(** The loop leases every selected row, whatever the update re-checks. *)
Lemma claim_rows_spec w u n rows s :
  NoDup (map ob_event_id (outbox_events (tables s))) -> NoDup (map ob_event_id rows) ->
  Forall (fun r => r ∈ outbox_events (tables s) /\ claim_where n (ob_event_id r) r = true /\ event_ok r /\
    0 <= ob_attempts r < MAX_SAFE_INTEGER) rows ->
  exists evs, claim_rows w u n (map ob_event_id rows) s =
    (Ok evs, set_tables (set_outbox (leased_rows w u (map ob_event_id rows) (outbox_events (tables s))) (tables s)) s) /\
    Forall2 (fun r ev => rowToEvent (claim_row w u r) = Ok ev /\ eventId ev = ob_event_id r) rows evs.
Proof.
  revert s. induction rows as [|r rows IH]; intros s Hnd Hndr Hrows.
  { exists []. split; [|constructor]. cbn. unfold mret, St_ret. do 2 f_equal.
    assert (E : leased_rows w u [] (outbox_events (tables s)) = outbox_events (tables s))
      by (etrans; [|apply map_id]; apply map_ext; done).
    by rewrite E, set_same_outbox. }
  cbn [map] in *. apply NoDup_cons in Hndr as [Hr Hndr]. apply Forall_cons in Hrows as [(Hin & Hc & Hok & Ha) Hrows].
  destruct (claim_once w u n r _ Hnd Hin Hc) as [Eupd Elen].
  destruct (readable (claim_row w u r)) as (ev & Eev & Eid); [done|cbn; lia|].
  set (s1 := set_tables (set_outbox (leased_rows w u [ob_event_id r] (outbox_events (tables s))) (tables s)) s).
  destruct (IH s1) as (evs & Erun & Hevs).
  { cbn. by rewrite leased_ids. } { done. }
  { apply Forall_forall. intros q Hq. eapply Forall_forall in Hrows as (Hqin & Hqc & Hqok & Hqa); [|exact Hq].
    split_and!; [|done|done|lia..]. cbn. apply list_elem_of_fmap. exists q. split; [|done].
    rewrite bool_decide_false; [done|]. intros E%list_elem_of_singleton. apply Hr. rewrite <-E. by apply list_elem_of_fmap_2. }
  exists (ev :: evs). split; [|by constructor].
  cbn [claim_rows]. cbv [mbind St_bind]. unfold sget. cbn [update_where].
  unfold claim_where in Eupd, Elen. rewrite Eupd, Elen. unfold smodify. cbn [Nat.eqb negb]. fold s1.
  assert (Efind : outbox_row (ob_event_id r) s1 = Some (claim_row w u r)).
  { unfold outbox_row, s1. cbn [tables set_tables outbox_events set_outbox].
    apply (find_key (leased_rows w u [ob_event_id r] (outbox_events (tables s))) (claim_row w u r)); [by rewrite leased_ids|].
    apply list_elem_of_fmap. exists r. split; [|done]. rewrite bool_decide_true; [done|]. by apply list_elem_of_singleton. }
  rewrite Efind. unfold lift. rewrite Eev, Erun. unfold mret, St_ret, s1.
  cbn [tables set_tables outbox_events set_outbox]. by rewrite leased_cons.
Qed.

(** ** What a claim takes *)

(** The rows the query selects. *)
Definition selection (limit : Z) (nowIso : jstr) (T : Tables) : list OutboxRow :=
  take (Z.to_nat limit) (sort_rows (List.filter (claimable nowIso) (outbox_events T))).

Lemma selection_in limit n T r :
  r ∈ selection limit n T -> r ∈ outbox_events T /\ claimable n r = true.
Proof.
  unfold selection. intros Hr. apply elem_of_take in Hr as (k & Hk & _). apply list_elem_of_lookup_2 in Hk.
  rewrite sort_rows_perm in Hk. apply list_elem_of_In, filter_In in Hk as [Hin Hc]. by apply list_elem_of_In in Hin.
Qed.

Lemma selection_nodup limit n T : NoDup (map ob_event_id (outbox_events T)) -> NoDup (map ob_event_id (selection limit n T)).
Proof.
  intros Hnd. unfold selection. rewrite <-firstn_map.
  assert (Hs : NoDup (map ob_event_id (sort_rows (List.filter (claimable n) (outbox_events T))))).
  { rewrite sort_rows_perm. clear limit. induction (outbox_events T) as [|r l IH]; [constructor|].
    cbn in *. apply NoDup_cons in Hnd as [Hr Hnd]. destruct (claimable n r); [|by apply IH].
    cbn. constructor; [|by apply IH]. intros Hr'. apply Hr. apply list_elem_of_fmap in Hr' as (q & Eq & Hq).
    apply list_elem_of_In, filter_In in Hq as [Hq _]. rewrite Eq. by apply list_elem_of_fmap_2, list_elem_of_In. }
  rewrite <-(take_drop (Z.to_nat limit)) in Hs. by apply NoDup_app in Hs as [? _].
Qed.

Lemma claim_spec w limit ms at_ms e s :
  ready s -> wf (tables s) -> leases_left (tables s) ->
  is_ok (assertBoundedOutboxIdentifier w "worker id" OUTBOX_LIMITS_workerId) = true -> 1 <= limit <= 1000 -> 1000 <= ms ->
  Z.abs (at_ms + ms) <= MAX_TIME -> Z.abs ms <= MAX_SAFE_INTEGER ->
  exists evs s', claimOutbox w (NInt limit) (NInt ms) (Some (Some at_ms)) e s = (Ok evs, s') /\
    tables s' = set_outbox (leased_rows w (iso_string (at_ms + ms))
      (map ob_event_id (selection limit (iso_string at_ms) (tables s))) (outbox_events (tables s))) (tables s) /\
    Forall2 (fun r ev => rowToEvent (claim_row w (iso_string (at_ms + ms)) r) = Ok ev /\ eventId ev = ob_event_id r)
      (selection limit (iso_string at_ms) (tables s)) evs.
Proof.
  intros [Hb _] W Hl Hw Hlim Hms Hend Hsafe. unfold claimOutbox. cbv [mbind St_bind].
  destruct (assertBoundedOutboxIdentifier _ _ _) as [[]|]; [|done]. unfold lift at 1.
  change (or_now (Some (Some at_ms)) e 0) with (Some at_ms). cbn [assertValidDate]. unfold lift at 1.
  rewrite (proj2 (safe_between_Some (NInt limit) 1 1000 limit)) by (unfold MAX_SAFE_INTEGER; split_and!; done || lia).
  rewrite (proj2 (safe_between_Some (NInt ms) 1000 MAX_SAFE_INTEGER ms)) by (split_and!; done || lia).
  unfold transaction. rewrite Hb. unfold num_add. rewrite round53_small by (unfold MAX_TIME in Hend; lia).
  unfold new_date. rewrite (proj2 (Z.leb_le _ _)) by done. cbn [toISOString]. unfold lift, sget.
  set (s0 := set_inTransaction true s). change (tables s0) with (tables s).
  rewrite (bind_plain (iso_string at_ms)) by apply iso_string_plain.
  destruct (claim_rows_spec w (iso_string (at_ms + ms)) (iso_string at_ms) (selection limit (iso_string at_ms) (tables s)) s0)
    as (evs & Erun & Hevs); [apply W|by apply selection_nodup, W| |].
  - apply Forall_forall. intros r Hr. apply selection_in in Hr as [Hin Hc]. split_and!; [done| | | |].
    + unfold claimable in Hc. unfold claim_where. rewrite !andb_true_iff in *. destruct Hc as [[Hu _] Ho].
      rewrite text_eqb_refl, (bind_plain (iso_string at_ms)) by apply iso_string_plain. done.
    + pose proof (wf_readable _ W) as Hok. by eapply Forall_forall in Hok.
    + pose proof (wf_attempts _ W) as Hok. by eapply Forall_forall in Hok.
    + unfold leases_left in Hl. by eapply Forall_forall in Hl.
  - unfold selection in Erun at 1. rewrite Erun. eexists _, _. split; [done|]. split; [done|exact Hevs].
Qed.

(** C36: A claim takes the oldest claimable events: it returns at most the
    requested number, each undelivered, due and free of a live lease before
    the call; and every claimable event with fewer than that many older
    claimable events is among them, so that an event whose worker died is
    handed out again once its lease has lapsed. *)
Theorem claim_takes_oldest w limit ms at_ms e s :
  ready s -> wf (tables s) -> leases_left (tables s) ->
  is_ok (assertBoundedOutboxIdentifier w "worker id" OUTBOX_LIMITS_workerId) = true -> 1 <= limit <= 1000 -> 1000 <= ms ->
  Z.abs (at_ms + ms) <= MAX_TIME -> Z.abs ms <= MAX_SAFE_INTEGER ->
  exists evs s', claimOutbox w (NInt limit) (NInt ms) (Some (Some at_ms)) e s = (Ok evs, s') /\
    Z.of_nat (length evs) <= limit /\
    Forall (fun ev => exists r, r ∈ outbox_events (tables s) /\ claimable (iso_string at_ms) r = true /\
      eventId ev = ob_event_id r /\ attempts ev = ob_attempts r + 1) evs /\
    (forall r, r ∈ outbox_events (tables s) -> claimable (iso_string at_ms) r = true ->
      Z.of_nat (length (List.filter (fun q => claimable (iso_string at_ms) q && row_le q r) (outbox_events (tables s)))) <= limit ->
      ob_event_id r ∈ map eventId evs).
Proof.
  intros Hr W Hl Hw Hlim Hms Hend Hsafe.
  destruct (claim_spec w limit ms at_ms e s) as (evs & s' & E & _ & Hevs); try done. exists evs, s'. split; [done|].
  split_and!.
  - apply Forall2_length in Hevs. rewrite <-Hevs. unfold selection. rewrite length_take. lia.
  - apply Forall_forall. intros ev Hev. apply (Forall2_right _ _ _ _ Hevs) in Hev as (r & Hr' & Eev & Eid).
    apply selection_in in Hr' as [Hin Hc]. exists r. split_and!; try done.
    revert Eev. unfold rowToEvent, column_int. destruct (safe_int _); [|done]. cbn. destruct (parse _); [|done]. by intros [= <-].
  - intros r Hin Hc Hn.
    assert (Hsel : r ∈ selection limit (iso_string at_ms) (tables s)).
    { apply sorted_take; [apply sort_rows_sorted| |].
      - rewrite sort_rows_perm. apply list_elem_of_In, filter_In. split; [by apply list_elem_of_In|done].
      - etrans; [|apply Z2Nat.inj_le in Hn; [exact Hn|lia..]]. rewrite Nat2Z.id. apply Nat.eq_le_incl.
        rewrite (filter_length_perm (fun q => row_le q r) _ _ (sort_rows_perm _)). by rewrite filter_filter_and. }
    apply (Forall2_left _ _ _ _ Hevs) in Hsel as (ev & Hev & _ & <-). by apply list_elem_of_fmap_2.
Qed.

(** ** Leases *)

(** The event [ev] is under lease to [w] until [u] and not delivered. *)
Definition leased (ev : list N) (w : jstr) (u : Z) (T : Tables) : Prop :=
  NoDup (map ob_event_id (outbox_events T)) /\
  exists r, r ∈ outbox_events T /\ ob_event_id r = ev /\ ob_claimed_by r = Some (bind_text w) /\
    ob_claimed_until r = Some (iso_string u) /\ ob_delivered_at r = None.

(** The calls that respect a lease of [w] on [ev] until [u]: claims are made
    before [u], and it is not [w] who settles the event. *)
Definition respects (ev : list N) (w : jstr) (u : Z) (c : call) : Prop :=
  match c with
  | CallClaim _ _ _ now e => forall at_ms, or_now now e 0 = Some at_ms -> four_digit at_ms /\ at_ms < u
  | CallAcknowledge ev' w' _ _ | CallRelease ev' w' _ _ _ => ~ (bind_text ev' = ev /\ bind_text w' = bind_text w)
  | _ => True
  end.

Description of the task
Reply with nothing but the number of lines in the data that include the word "Hend".

Answer below
3